Simply put, operant conditioning refers to a systematic program of rewards and punishments to influence behavior or bring about desired behavior. Operant conditioning relies on two basic assumptions about human experience and psychology: (1) a particular act results in an experience that is a consequence of that act, and (2) the perceived quality of an act's consequence affects future behavior. In addition, a central idea of operant conditioning holds that the main influences on behavior are external—that is, it is in a person's external environment that his or her behavior is programmed.
The Harvard psychologist B.F. Skinner pioneered the field of behaviorism in the late 1930s and continued to contribute to it through the mid-1970s. Operant conditioning is one of the key concepts of this school of psychology. Skinner called his brand of conditioning “operant conditioning” to distinguish it from the conditioning theory developed by the Russian physiologist Ivan Pavlov, now referred to as “classical conditioning.” Classical conditioning primarily concerned itself with reflexive or unlearned behavior, such as the jerking of a knee upon being tapped with a hammer. In a famous experiment, Pavlov training dogs to salivate in expectation of food at the sound of a bell. Operant conditioning, however, deals with learned, not reflexive behavior; it works by reinforcing (rewarding) and punishing behavior based on the consequences it produces. Reinforcement is used to increase the probability that behavior will occur in the future, whereas punishment aims to decrease that probability. In addition, the process of removing reinforcement from an act is called extinction.
Organizational management literature often refers to operant conditioning as part of reinforcement theory and work behavior modification. Unlike other theories of management and motivation, operant conditioning does not rely on attitudes, beliefs, intentions, and motivation for predicting and influencing behavior, although Skinner
and other behaviorists do not suggest that these factors do not exist. Instead, they posit that these notions find their genesis in external conditions and reinforcement. Hence, organizational management theorists who adopt this approach look to external factors—the environment—to explain and influence behavior within the work place. For example, this approach to management views motivation as a product of workers' environments, not as an internal quality of each individual worker's psychological makeup. Therefore, employees are highly motivated whenever quality is reinforced with pay raises, promotions, and other conditions that employees find desirable.
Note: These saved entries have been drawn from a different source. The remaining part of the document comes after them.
(** C6: with the 2 x 2 identity for the three weights, [qkv_attention]
    returns [(x . x^T) . x], the result of [basic_attention] without its
    softmax and without any scaling. *)
Theorem qkv_attention_identity_weights (x : Tensor) :
  ncols x = 2%nat ->
  qkv_attention (eye 2) (eye 2) (eye 2) x = basic_attention_unnormalized x
  /\ exists y, basic_attention_unnormalized x = Ok y
               /\ nrows y = nrows x /\ ncols y = ncols x
               /\ forall i j, (i < nrows x)%nat -> (j < ncols x)%nat ->
                    get y i j =
                    bigsum (nrows x) (fun k => dot_rows x i k * get x k j).
Proof.
  intros H2.
  assert (basic_attention_unnormalized x =
          Ok (build (nrows x) (ncols x)
                (fun i j =>
                   bigsum (nrows x) (fun k => dot_rows x i k * get x k j))))
    as Hclosed.
  { unfold basic_attention_unnormalized.
    change (matmul x (transpose x)) with (basic_attention_w x).
    rewrite basic_attention_w_closed. simpl.
    rewrite matmul_ok by reflexivity. simpl. f_equal.
    apply build_ext. intros i j Hi Hj. apply bigsum_ext. intros k Hk.
    now rewrite get_build. }
  split.
  - rewrite Hclosed, qkv_attention_closed. unfold qkv_shapes_ok.
    rewrite H2. simpl. f_equal. rewrite <- H2.
    apply build_ext. intros i j Hi Hj. apply bigsum_ext. intros k Hk.
    rewrite proj_eye by assumption. f_equal.
    unfold dot_rows. apply bigsum_ext. intros l Hl.
    now rewrite !proj_eye.
  - eexists. split; [exact Hclosed|]. repeat split.
    intros i j Hi Hj. now rewrite get_build.
Qed.

Lemma qkv_attention_identity_weights_witness :
  ncols x_four = 2%nat
  /\ qkv_attention (eye 2) (eye 2) (eye 2) x_four
     = basic_attention_unnormalized x_four.
Proof.
  split; [reflexivity|].
  apply (@qkv_attention_identity_weights x_four). reflexivity.
Defined.

(** ** Evaluation on concrete tensors *)

Ltac tensor_eval :=
  unfold basic_attention, basic_attention_normalized_w, basic_attention_w,
    qkv_attention, qkv_attention_w, qkv_attention_documented,
    matmul, transpose, softmax, softmax_row, scale, eye, build, bigsum, get,
    Ok, bind;
  cbn [nrows ncols data Nat.eqb map seq nth Rsum fold_right].

Ltac rows_eq :=
  apply f_equal; apply f_equal;
  repeat match goal with
         | |- _ :: _ = _ :: _ => f_equal
         end.

(** ** Bounds on [e], by squaring [exp (1 / 128)] seven times *)

Lemma exp_double_bounds (x l h l' h' : R) :
  0 <= l -> l' <= l * l -> h * h <= h' ->
  l <= exp x <= h -> l' <= exp (2 * x) <= h'.
Proof.
  intros Hl Hl' Hh' [H1 H2].
  replace (2 * x) with (x + x) by ring. rewrite exp_plus.
  split; nra.
Qed.

Lemma exp_1_bounds : 2.7077 < exp 1 < 2.7290.
Proof.
  assert (H7 : 1.0078125 <= exp (1 / 128) <= 1.00787402).
  { split.
    - pose proof (exp_ineq1_le (1 / 128)). lra.
    - pose proof (exp_ineq1_le (- (1 / 128))) as H.
      rewrite exp_Ropp in H.
      pose proof (exp_pos (1 / 128)) as Hpos.
      assert (exp (1 / 128) * / exp (1 / 128) = 1) by (field; lra).
      nra. }
  assert (H6 : 1.01568603 <= exp (1 / 64) <= 1.01581005).
  { replace (1 / 64) with (2 * (1 / 128)) by lra.
    apply exp_double_bounds with (4 := H7); lra. }
  assert (H5 : 1.03161811 <= exp (1 / 32) <= 1.03187006).
  { replace (1 / 32) with (2 * (1 / 64)) by lra.
    apply exp_double_bounds with (4 := H6); lra. }
  assert (H4 : 1.06423592 <= exp (1 / 16) <= 1.06475583).
  { replace (1 / 16) with (2 * (1 / 32)) by lra.
    apply exp_double_bounds with (4 := H5); lra. }
  assert (H3 : 1.13259809 <= exp (1 / 8) <= 1.13370498).
  { replace (1 / 8) with (2 * (1 / 16)) by lra.
    apply exp_double_bounds with (4 := H4); lra. }
  assert (H2 : 1.28277843 <= exp (1 / 4) <= 1.28528699).
  { replace (1 / 4) with (2 * (1 / 8)) by lra.
    apply exp_double_bounds with (4 := H3); lra. }
  assert (H1 : 1.6455205 <= exp (1 / 2) <= 1.65196265).
  { replace (1 / 2) with (2 * (1 / 4)) by lra.
    apply exp_double_bounds with (4 := H2); lra. }
  assert (H0 : 2.70773771 <= exp 1 <= 2.7289806).
  { replace (exp 1) with (exp (2 * (1 / 2))) by (f_equal; lra).
    apply exp_double_bounds with (4 := H1); lra. }
  lra.
Qed.

(** The two softmax weights of a row with scores 1 and 0. *)
Lemma softmax_one_zero :
  Rabs (exp 1 / (exp 1 + 1) - 731 / 1000) < 1 / 1000
  /\ Rabs (1 / (exp 1 + 1) - 269 / 1000) < 1 / 1000.
Proof.
  pose proof exp_1_bounds as [Hlo Hhi].
  set (e := exp 1) in *.
  assert (0 < / (e + 1)) as Hinv by (apply Rinv_0_lt_compat; lra).
  assert ((e + 1) * / (e + 1) = 1) as Hmul by (field; lra).
  unfold Rdiv. split; apply Rabs_def1; nra.
Qed.

(** C8: on [x = [[1, 0], [0, 1]]] the score of [basic_attention] is
    [[1, 0], [0, 1]], and both its softmax weights and its result are within
    1e-3 of [[0.731, 0.269], [0.269, 0.731]]. *)
Theorem basic_attention_unit_vectors :
  basic_attention_w x_units = Ok x_units
  /\ exists wn y,
       basic_attention_normalized_w x_units = Ok wn
       /\ basic_attention x_units = Ok y
       /\ close_to (1 / 1000) wn w_units_expected
       /\ close_to (1 / 1000) y w_units_expected.
Proof.
  pose proof softmax_one_zero as [Ha Hb].
  split.
  { unfold x_units. tensor_eval. rows_eq; ring. }
  exists (mkTensor 2 2 [[exp 1 / (exp 1 + 1); 1 / (exp 1 + 1)];
                        [1 / (exp 1 + 1); exp 1 / (exp 1 + 1)]]).
  exists (mkTensor 2 2 [[exp 1 / (exp 1 + 1); 1 / (exp 1 + 1)];
                        [1 / (exp 1 + 1); exp 1 / (exp 1 + 1)]]).
  assert (forall a : R, a = 0 -> exp a = 1) as E0
      by (intros a ->; apply exp_0).
  assert (forall a : R, a = 1 -> exp a = exp 1) as E1 by (now intros a ->).
  pose proof (exp_pos 1) as Hpos.
  split; [|split].
  - unfold x_units. tensor_eval. rows_eq.
    all: repeat match goal with
                | |- context [exp ?a] =>
                  first [ rewrite (E0 a) by ring
                        | progress rewrite (E1 a) by ring ]
                end.
    all: field; lra.
  - unfold x_units. tensor_eval. rows_eq.
    all: repeat match goal with
                | |- context [exp ?a] =>
                  first [ rewrite (E0 a) by ring
                        | progress rewrite (E1 a) by ring ]
                end.
    all: field; lra.
  - split; (split; [reflexivity|split; [reflexivity|]]);
      unfold w_units_expected; simpl data;
      repeat constructor; assumption.
Qed.

(** C1: on [x = [[2, 0]]] with identity weights, [qkv_attention] returns
    [[8, 0]], the raw product [(q . k^T) . v]; the documented attention,
    which scales the score by [1 / sqrt d] and applies softmax to each row,
    gives [[2, 0]]. *)
Theorem qkv_attention_omits_softmax :
  qkv_attention (eye 2) (eye 2) (eye 2) x_single = Ok (mkTensor 1 2 [[8; 0]])
  /\ qkv_attention_documented (eye 2) (eye 2) (eye 2) x_single
     = Ok (mkTensor 1 2 [[2; 0]])
  /\ qkv_attention (eye 2) (eye 2) (eye 2) x_single
     <> qkv_attention_documented (eye 2) (eye 2) (eye 2) x_single.
Proof.
  assert (qkv_attention (eye 2) (eye 2) (eye 2) x_single
          = Ok (mkTensor 1 2 [[8; 0]])) as Hcode.
  { unfold x_single. tensor_eval. rows_eq; ring. }
  assert (qkv_attention_documented (eye 2) (eye 2) (eye 2) x_single
          = Ok (mkTensor 1 2 [[2; 0]])) as Hdoc.
  { unfold x_single. tensor_eval. rows_eq.
    all: match goal with
         | |- context [exp ?a] =>
           pose proof (exp_pos a); generalize dependent (exp a); intros
         end.
    all: field; lra. }
  split; [exact Hcode|]. split; [exact Hdoc|].
  rewrite Hcode, Hdoc. intros E.
  assert (get (mkTensor 1 2 [[8; 0]]) 0 0 = get (mkTensor 1 2 [[2; 0]]) 0 0)
    as E' by (injection E as E; now rewrite E).
  unfold get in E'. simpl in E'. lra.
Qed.

(** The weights [basic_attention] normalises are row-stochastic: every
    entry is positive and every row sums to one. *)
Lemma basic_attention_row_stochastic (x : Tensor) :
  exists wn,
    basic_attention_normalized_w x = Ok wn
    /\ nrows wn = nrows x /\ ncols wn = nrows x
    /\ forall i, (i < nrows x)%nat ->
         bigsum (nrows x) (get wn i) = 1
         /\ forall j, (j < nrows x)%nat -> 0 < get wn i j.
Proof.
  eexists. split; [apply basic_attention_normalized_w_closed|].
  split; [reflexivity|]. split; [reflexivity|].
  intros i Hi. split.
  - rewrite <- (@softmax_entry_sum (nrows x) (dot_rows x) i) by lia.
    apply bigsum_ext. intros j Hj. now rewrite get_softmax_build.
  - intros j Hj. rewrite get_softmax_build by assumption.
    apply softmax_entry_pos. lia.
Qed.

(** C4: on [x = [[1, 0], [-1, 0]]] with identity weights, the only weight
    matrix [qkv_attention] computes is [[1, -1], [-1, 1]]: it has negative
    entries and its rows sum to zero, not to one. *)
Theorem qkv_attention_weights_not_stochastic :
  qkv_attention_w (eye 2) (eye 2) x_opposite
  = Ok (mkTensor 2 2 [[1; -1]; [-1; 1]])
  /\ qkv_attention (eye 2) (eye 2) (eye 2) x_opposite
     = matmul (mkTensor 2 2 [[1; -1]; [-1; 1]]) x_opposite
  /\ get (mkTensor 2 2 [[1; -1]; [-1; 1]]) 0 1 < 0
  /\ bigsum 2 (get (mkTensor 2 2 [[1; -1]; [-1; 1]]) 0) = 0.
Proof.
  split; [|split; [|split]].
  - unfold x_opposite. tensor_eval. rows_eq; ring.
  - unfold x_opposite. tensor_eval. rows_eq; ring.
  - unfold get. simpl. lra.
  - unfold bigsum, get. simpl. ring.
Qed.

(** C5, as stated, fails: a sequence of length zero raises nothing, both
    functions return the empty (0, 2) tensor. *)
Lemma empty_input_accepted :
  nrows x_empty = 0%nat
  /\ basic_attention x_empty = Ok x_empty
  /\ qkv_attention (eye 2) (eye 2) (eye 2) x_empty = Ok x_empty.
Proof. repeat split. Qed.

(** ** More on sums *)

Lemma bigsum_le (n : nat) (f g : nat -> R) :
  (forall k, (k < n)%nat -> f k <= g k) -> bigsum n f <= bigsum n g.
Proof.
  induction n as [|n IH]; intros H.
  - unfold bigsum. simpl. lra.
  - rewrite !bigsum_S.
    assert (bigsum n f <= bigsum n g) by (apply IH; intros; apply H; lia).
    assert (f n <= g n) by (apply H; lia). lra.
Qed.

Lemma bigsum_nonneg (n : nat) (f : nat -> R) :
  (forall k, (k < n)%nat -> 0 <= f k) -> 0 <= bigsum n f.
Proof.
  intros H. rewrite <- (@bigsum_zero n (fun _ => 0)) by reflexivity.
  now apply bigsum_le.
Qed.

(** ** Further properties of [basic_attention] *)

(** X4: the score matrix of [basic_attention] is symmetric and its diagonal
    is non-negative. *)
Theorem basic_attention_score_symmetric (x : Tensor) :
  exists s, basic_attention_w x = Ok s
            /\ transpose s = s
            /\ forall i, 0 <= get s i i.
Proof.
  exists (build (nrows x) (nrows x) (dot_rows x)).
  split; [apply basic_attention_w_closed|]. split.
  - unfold transpose. simpl. apply build_ext. intros i j Hi Hj.
    rewrite get_build by assumption. unfold dot_rows.
    apply bigsum_ext. intros k _. ring.
  - intros i. destruct (Nat.lt_ge_cases i (nrows x)) as [Hi|Hi].
    + rewrite get_build by assumption. unfold dot_rows.
      apply bigsum_nonneg. intros k _. nra.
    + unfold get, build. simpl.
      rewrite (nth_overflow _ [])
        by (now rewrite length_map, length_seq).
      destruct i; simpl; lra.
Qed.

(** ** Row selection and repeated vectors *)

Lemma softmax_entry_ext (t : nat) (s s' : nat -> nat -> R) (i i' k : nat) :
  (k < t)%nat ->
  (forall l, (l < t)%nat -> s i l = s' i' l) ->
  softmax_entry t s i k = softmax_entry t s' i' k.
Proof.
  intros Hk H. unfold softmax_entry. rewrite (H k Hk). f_equal.
  apply bigsum_ext. intros l Hl. now rewrite H.
Qed.

(** X10: selecting rows by a permutation and then by its inverse gives the
    tensor back, as [x[perm][perm]] does for the index of the notebook,
    which is its own inverse. *)
Theorem index_rows_inverse (x : Tensor) (p q : list nat) :
  wf x = true ->
  is_perm (nrows x) p = true ->
  is_perm (nrows x) q = true ->
  map (fun i => nth i p 0%nat) q = seq 0 (nrows x) ->
  (xp <- index_rows x p ;; index_rows xp q) = Ok x.
Proof.
  intros Hwf Hp Hq Hinv.
  rewrite index_rows_ok by assumption. simpl.
  rewrite index_rows_ok by assumption. simpl.
  pose proof (wf_length _ Hwf) as Hlen.
  destruct x as [t d rows]. simpl in *. f_equal. f_equal.
  rewrite (map_ext_in _ (fun i => nth (nth i p 0%nat) rows [])).
  - rewrite <- (map_map (fun i => nth i p 0%nat) (fun k => nth k rows [])).
    rewrite Hinv, <- Hlen. apply map_seq_nth.
  - intros i Hi.
    pose proof (is_perm_bound _ _ Hq) as Hb.
    rewrite forallb_forall in Hb. apply Hb, Nat.ltb_lt in Hi.
    rewrite (nth_indep _ [] (nth 0 rows []))
      by (now rewrite length_map, (is_perm_length _ _ Hp)).
    now rewrite (map_nth (fun i => nth i rows []) p 0%nat).
Qed.

Lemma index_rows_inverse_witness :
  (xp <- index_rows x_four perm ;; index_rows xp perm) = Ok x_four.
Proof.
  apply (@index_rows_inverse x_four perm perm); reflexivity.
Defined.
Since most of the behavior taking place in a business is learned rather than reflexive, operant conditioning can be applied to organizational management. Workers learn various kinds of behavior before and after joining a company, and they encounter a host of stimuli in a company setting that can cause them to behave in certain ways with certain consequences. These kinds of behaviors are rewarded and punished depending on their value to a company. The stimuli in the workplace include schedules, corporate structures, company policies, telephone calls, managers, and so on. The consequences of workplace behavior include approval or disapproval from managers and coworkers, promotions, demotions, pay increases, and so forth. When consequences are directly linked to certain kinds of behavior, they are contingent on these kinds of behavior. The classic example is touching a hot stove and experiencing the immediate consequence of being burned.
However, most consequences in a company are only partially contingent on the behavior (performance) of employees, and thus there are often entire networks of relationships between employee behavior and its consequences. These relationships are called schedules of reinforcement, and applying operant conditioning to the work place means controlling these schedules.
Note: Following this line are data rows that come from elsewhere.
Lemma le_value_bound bs : 0 <= le_value bs < 256 ^ Z.of_nat (length bs).
Proof.
  induction bs as [|b bs IH]; cbn [le_value length].
  - cbn. lia.
  - pose proof (Z_of_byte_range b). rewrite Nat2Z.inj_succ, Z.pow_succ_r by lia. lia.
Qed.

Lemma le_value_app_zero bs n : le_value (bs ++ le_bytes n 0) = le_value bs.
Proof.
  induction bs as [|b bs IH]; cbn [app le_value].
  - rewrite le_value_le_bytes. apply Z.mod_0_l. apply Z.pow_nonzero; lia.
  - now rewrite IH.
Qed.

Lemma skipn_le_bytes_zero k n : skipn k (le_bytes n 0) = le_bytes (n - k) 0.
Proof.
  revert k. induction n as [|n IH]; intros k.
  - now destruct k.
  - destruct k; [reflexivity|]. cbn [le_bytes skipn Nat.sub].
    change (0 / 256) with 0. apply IH.
Qed.

(** X3. [loadHighScore] never fails: without a file that can be opened the high
    score is 0, and a file shorter than an [int] gives the value of the bytes
    it has, read as the low-order bytes of a number whose other bytes are 0. *)
Theorem high_score_of_missing_or_short_file (filename : string) (fs : FileSystem)
    (content : list byte) :
  (open_in fs filename = None -> loadHighScore filename fs = 0) /\
  (open_in fs filename = Some content -> (length content < 4)%nat ->
     loadHighScore filename fs = le_value content /\
     0 <= loadHighScore filename fs < 2 ^ 24).
Proof.
  split.
  - intros H. unfold loadHighScore. now rewrite H.
  - intros H Hlen. unfold loadHighScore. rewrite H.
    unfold read_obj, istream_read. cbn [ok rest fst].
    assert (E : length (int_bytes 0) = 4%nat) by reflexivity. rewrite E.
    destruct (Nat.leb_spec 4 (length content)) as [Hge|_]; [lia|]. cbn beta iota. cbn [fst].
    unfold int_bytes. rewrite skipn_le_bytes_zero.
    unfold int_of_bytes. rewrite le_value_app_zero.
    pose proof (le_value_bound content) as Hb.
    assert (256 ^ Z.of_nat (length content) <= 256 ^ 3) by (apply Z.pow_le_mono_r; lia).
    change (256 ^ 3) with (2 ^ 24) in *.
    rewrite wrap_small; [lia|].
    unfold Int.in_range, Int.MIN, Int.MAX. lia.
Qed.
Reinforcement schedules are either continuous or intermittent (partial). Continuous reinforcement schedules are those situations in which every occurrence of an act is reinforced. In contrast, intermittent schedules are those situations in which only some instances of an act are reinforced. Continuous reinforcement schedules generally facilitate new learning or the acquisition of new skills at the fastest rate. New employees learning how to process customer orders, for example, will learn the proper procedure the fastest if they are reinforced every time they take an order correctly. However, if a continuous schedule is suspended outright after being implemented for any substantial period, the behavior being reinforced might stop altogether. In addition, after a certain kind of behavior has been learned, it will occur more often if reinforced intermittently. Hence, employees who have learned the proper procedure for taking customer orders have the greatest likelihood of continuing to do so correctly if managers adopt an intermittent schedule after the behavior has been learned.
Moreover, reinforcement can be positive (adding something new, such as a raise or a promotion) or negative (the removal of something from the work environment, such as constant supervision) after new employees demonstrate they have sufficiently learned their jobs. Negative reinforcement, however, should not be confused with punishment, which involves undesirable or aversive consequences and decreases the probability of an act being repeated. Negative reinforcement, rather, is a kind of a reward that removes constraints or other elements from the work environment to encourage employee behavior.
As Nelson and Quick reckon reward systems should have corresponding strategic significance to the organization. Strategically designed reward systems enable organizations to achieve the objectives of motivating behavior and encouraging further accomplishments among employees while advancing the core objectives of the organization at the same time. Managers who adopt a strategic approach in their positive reinforcement actions present employees with rewards that have long–term implications (such as training, educational programs, and awards that demonstrate recognition of achievements made by employees). For example, Marriott International annually honors its best twenty employees with the J. Willard Marriot Award of Excellence.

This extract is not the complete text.